2. The Cannon That Destroyed Byzantium

Absurdly huge bombards, great cannons designed to shatter walls, were very much in vogue in the 15th century. Especially enthusiastic about such stuff was the "Gunpowder Empires", one of which was the Ottoman Turks. In 1452, they stood ready to conquer Constantinople, something they had a history of failing with - despite that they had taken all surrounding lands, the city itself had defied them for a century. Constantinople's walls were stuff of legends, and it seemed they simply couldn't be breached.

At this time lived a little hungarian gunsmith called Orban. He had thought up a design for the biggest, baddest cannon the world had yet seen, and presented the idea for the emperor in Constantinople, who quickly decided he could neither afford nor needed such a thing.

Not very discouraged, Orban instead went to the turks, claiming that his cannon could "Blast the walls of Babylon itself". The sultan was all like: "Sure, but...can you make it...bigger?"

Forever proving that bigger is better and that military investment pays off, the Ottomans employed Orban and had him construct a cannon so absurdly big that 60 oxen had to drag it to Constantinople, where it blasted the epic walls to bits. The thousand year old Roman Empire thus came to an end, and while the Ottoman fascination for big fucking guns continued well into the 19th century, when they used the then ancient Dardanelles Gun to take a shot at a british fleet, Orban himself died a karmic death when one of his superguns exploded.

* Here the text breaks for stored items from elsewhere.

Definition ret {A} (a : A) : M A := fun st => Ok a st.

Definition bind {A B} (m : M A) (k : A -> M B) : M B :=
  fun st =>
    match m st with
    | Ok a st' => k a st'
    | Raise e st' => Raise e st'
    end.

Definition raise {A} (e : exn) : M A := fun st => Raise e st.

Notation "x <- m ;; k" := (bind m (fun x => k))
  (at level 61, m at next level, right associativity).
Notation "m ;; k" := (bind m (fun _ => k))
  (at level 61, right associativity).

(** *** Access to the global dictionary *)

Definition get_state : M Session :=
  fun st => Ok (conversation_state st) st.

Definition put_state (s : Session) : M unit :=
  fun st => Ok tt (mkStore (world st) s (calls st) (threads st) (files st)).

Definition modify (f : Session -> Session) : M unit :=
  s <- get_state ;; put_state (f s).

Definition with_history (v : list Turn) (s : Session) : Session :=
  mkSession v (step s) (model s) (final_response s) (current_prompt s)
            (progress s) (status s) (is_processing s).
Definition with_step (v : Z) (s : Session) : Session :=
  mkSession (history s) v (model s) (final_response s) (current_prompt s)
            (progress s) (status s) (is_processing s).
Definition with_final_response (v : option string) (s : Session) : Session :=
  mkSession (history s) (step s) (model s) v (current_prompt s)
            (progress s) (status s) (is_processing s).
Definition with_current_prompt (v : nat) (s : Session) : Session :=
  mkSession (history s) (step s) (model s) (final_response s) v
            (progress s) (status s) (is_processing s).
Definition with_progress (v : Z) (s : Session) : Session :=
  mkSession (history s) (step s) (model s) (final_response s) (current_prompt s)
            v (status s) (is_processing s).
Definition with_status (v : string) (s : Session) : Session :=
  mkSession (history s) (step s) (model s) (final_response s) (current_prompt s)
            (progress s) v (is_processing s).
Definition with_is_processing (v : bool) (s : Session) : Session :=
  mkSession (history s) (step s) (model s) (final_response s) (current_prompt s)
            (progress s) (status s) v.

(** [conversation_state['history'].extend(turns)] *)
Definition extend_history (turns : list Turn) : M unit :=
  modify (fun s => with_history (history s ++ turns) s).

(** [l[i]], raising [IndexError] out of range. *)
Definition index {A} (l : list A) (i : nat) : M A :=
  match nth_error l i with
  | Some x => ret x
  | None => raise IndexError
  end.

(** *** The outside of the process *)

Definition requests_post (mdl : string) (messages : list Turn) : M http_outcome :=
  fun st =>
    let (o, w) := post (world st) mdl messages in
    Ok o (mkStore w (conversation_state st)
                  (calls st ++ [mkCall mdl messages o (conversation_state st)])
                  (threads st) (files st)).

(** [with open(name, 'w') as f: f.write(data)] *)
Definition write_file (name data : string) : M unit :=
  fun st =>
    let d := files st in
    let p := (working_directory d, name) in
    Ok tt (mkStore (world st) (conversation_state st) (calls st) (threads st)
                   (mkDisk (working_directory d) (root_path d)
                           ((p, data) :: remove_file p (contents d)))).

(** [send_from_directory('.', name, as_attachment=True)]; a file that
    is not there makes it raise [NotFound]. *)
Definition send_from_directory (name : string) : M response :=
  fun st =>
    match file_lookup (contents (files st)) (root_path (files st), name) with
    | Some data => Ok (Attachment name data) st
    | None => Raise NotFound st
    end.

(** ** The Chat Client wrapper *)

(** What the wrapper hands back for an outcome of the request: the
    content as it came, or, from the [except Exception] branch, the
    error description. *)
Definition reply_text (o : http_outcome) : option string :=
  match o with
  | Replied content => content
  | Failed message => Some ("Error: " ++ message)
  end.

Definition get_chatgpt_response (prompt mdl : string) (hist : option (list Turn))
  : M (option string) :=
  let messages :=
    match hist with
    | Some ((_ :: _) as h) => (h ++ [user_turn prompt])%list
    | _ => [user_turn prompt]
    end in
  o <- requests_post mdl messages ;;
  ret (reply_text o).
Lemma exec_try_as {A} (w : world) (p : prog A) catch (h : exn -> prog A) :
  exec w (try_except_as p catch h) =
  match result w p with
  | inr a => (calls w p, inr a)
  | inl e => if catch e then (calls w p ++ calls w (h e), result w (h e))
             else (calls w p, inl e)
  end.
Proof.
  unfold calls, result. induction p as [a | e | u ps k IH | m k IH | pr k IH];
    simpl.
  - reflexivity.
  - destruct (catch e); [destruct (exec w (h e))|]; reflexivity.
  - rewrite IH. destruct (exec w (k (http_get w u ps))) as [c [e | a]];
      simpl; [destruct (catch e)|]; reflexivity.
  - rewrite IH. destruct (exec w (k (generate_response w m))) as [c [e | a]];
      simpl; [destruct (catch e)|]; reflexivity.
  - rewrite IH. destruct (exec w (k (input w pr))) as [c [e | a]];
      simpl; [destruct (catch e)|]; reflexivity.
Qed.

(** [except Exception as e] with a handler that returns: nothing
    escapes. *)
Lemma exec_try_as_ret {A} (w : world) (p : prog A) (h : exn -> prog A) (x : A) :
  (forall e, h e = Ret x) ->
  exec w (try_except_as p any_exception h) =
  (calls w p, inr match result w p with inr a => a | inl _ => x end).
Proof.
  intros Hh. rewrite exec_try_as.
  destruct (result w p) as [e | a]; [|reflexivity].
  simpl. rewrite Hh. unfold calls at 2, result. simpl.
  now rewrite app_nil_r.
Qed.

(** ** Texts the console and the network can take *)

Lemma utf8_encodable_app a b :
  utf8_encodable (a ++ b) = utf8_encodable a && utf8_encodable b.
Proof. apply forallb_app. Qed.

Lemma is_ascii_encodable s : is_ascii s = true -> utf8_encodable s = true.
Proof.
  unfold is_ascii, utf8_encodable. rewrite !forallb_forall.
  intros Hs c Hc. specialize (Hs c Hc). unfold is_surrogate.
  apply N.ltb_lt in Hs.
  destruct (N.leb_spec 55296 c); [lia | reflexivity].
Qed.

Lemma py_print_encodable s : utf8_encodable s = true -> py_print s = Ret tt.
Proof. unfold py_print. now intros ->. Qed.

Lemma py_print_surrogate s :
  utf8_encodable s = false -> py_print s = Raise UnicodeEncodeError.
Proof. unfold py_print. now intros ->. Qed.

(** ** ASCII texts under any library *)

Section AsciiText.
Context `{PyLib}.

Lemma is_digit_ascii c :
  (c <? 128)%N = true ->
  is_digit unicode_decimal c = is_digit ascii_decimal c.
Proof. intros Hc. unfold is_digit. now rewrite (decimal_ascii c Hc). Qed.

Lemma digit_value_ascii c :
  (c <? 128)%N = true ->
  digit_value unicode_decimal c = digit_value ascii_decimal c.
Proof. intros Hc. unfold digit_value. now rewrite (decimal_ascii c Hc). Qed.

Lemma forallb_digit_ascii s :
  is_ascii s = true ->
  forallb (is_digit unicode_decimal) s = forallb (is_digit ascii_decimal) s.
Proof.
  induction s as [|c s IH]; simpl; [reflexivity|].
  intros Hs. apply andb_true_iff in Hs as [Hc Hs].
  now rewrite (is_digit_ascii c Hc), (IH Hs).
Qed.

Lemma span_digit_ascii s :
  is_ascii s = true ->
  span (is_digit unicode_decimal) s = span (is_digit ascii_decimal) s.
Proof.
  induction s as [|c s IH]; simpl; [reflexivity|].
  intros Hs. apply andb_true_iff in Hs as [Hc Hs].
  now rewrite (is_digit_ascii c Hc), (IH Hs).
Qed.

Lemma span_parts p s a b :
  span p s = (a, b) -> s = a ++ b.
Proof.
  revert a b. induction s as [|c s IH]; simpl; intros a b.
  - intros [= <- <-]. reflexivity.
  - destruct (p c).
    + destruct (span p s) as [a' b']. intros [= <- <-].
      simpl. f_equal. apply IH. reflexivity.
    + intros [= <- <-]. reflexivity.
Qed.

(No picture of the cannon remains; depicted is the russian Tsar Cannon, which is another gigantic bombard. Note the girl in the lower right corner for scale).

1. Battleship Yamato

Battleships were, in essence, gigantic floating platforms with equally gigantic guns that could be fired simultaneously, backed up by a vast host of smaller guns, mines, torpedoes, etc. Add to this the nice bow shape and sleek yet brutal look of a really large ship, a small nations' steel production's worth of armour, a couple of catapult-launched seaplanes and a crew counted in the thousands, and we have the closest to a Star Destroyer that humanity has gotten thus far. The faith in and prestige associated with battleships were immense in the early 20th century, despite the absurd amounts of time, cash and manpower that had to be invested in order to build even a single one. Yet, despite all this, and despite their sheer awesomeness, historians argue that battleships were never really useful; everything they could do, smaller ships and airplanes could do much more cost-efficiently. This view is further strengthened by the fact that there only was two real confrontations between battleships ever; the Battle of Tsushima and the Battle of Jutland. Battleships never accomplished much, other than wasting steel, lives, and money.

So yes, they were both unneccessary and overrated, a money-sink of epic proportions. And the most egregious of them all was the Yamato, the pride and flagship of Japan. She and her sister ship Musashi was designed with the philosophy that, as the americans had more than a 3:1 advantage on the japanese in number of battleships, Japan simply had to build two huge enough to compensate for that all by themselves. That's the spirit of awesome!

Yamato was pathetically sunk by american aircraft in 1945, and only got to fire her absurdly huge cannons on surface targets one single time. Yet, german battleship Bismarcks brutal destruction of british battlecruiser Hood a few years before had demonstrated what a battleship could do, and Yamato was bigger, better, and stronger than her. While the American Iowa-class of battleships was almost as large and much more technically advanced, the Yamato class was much heavier, and had 46 cm main guns, compared to Iowas puny 40 cm. With a great name, epic size and looks, and the biggest fucking guns ever mounted on a ship, Yamato stands out as the king of all battleships, and battleships were in themselves the epitome of expensive, advanced and uneccessary, being so awesome that they crossed the spectrum from worthless to great and all the way back to worthless. This gives them a firm place in history among the coolest of humanity's achievements.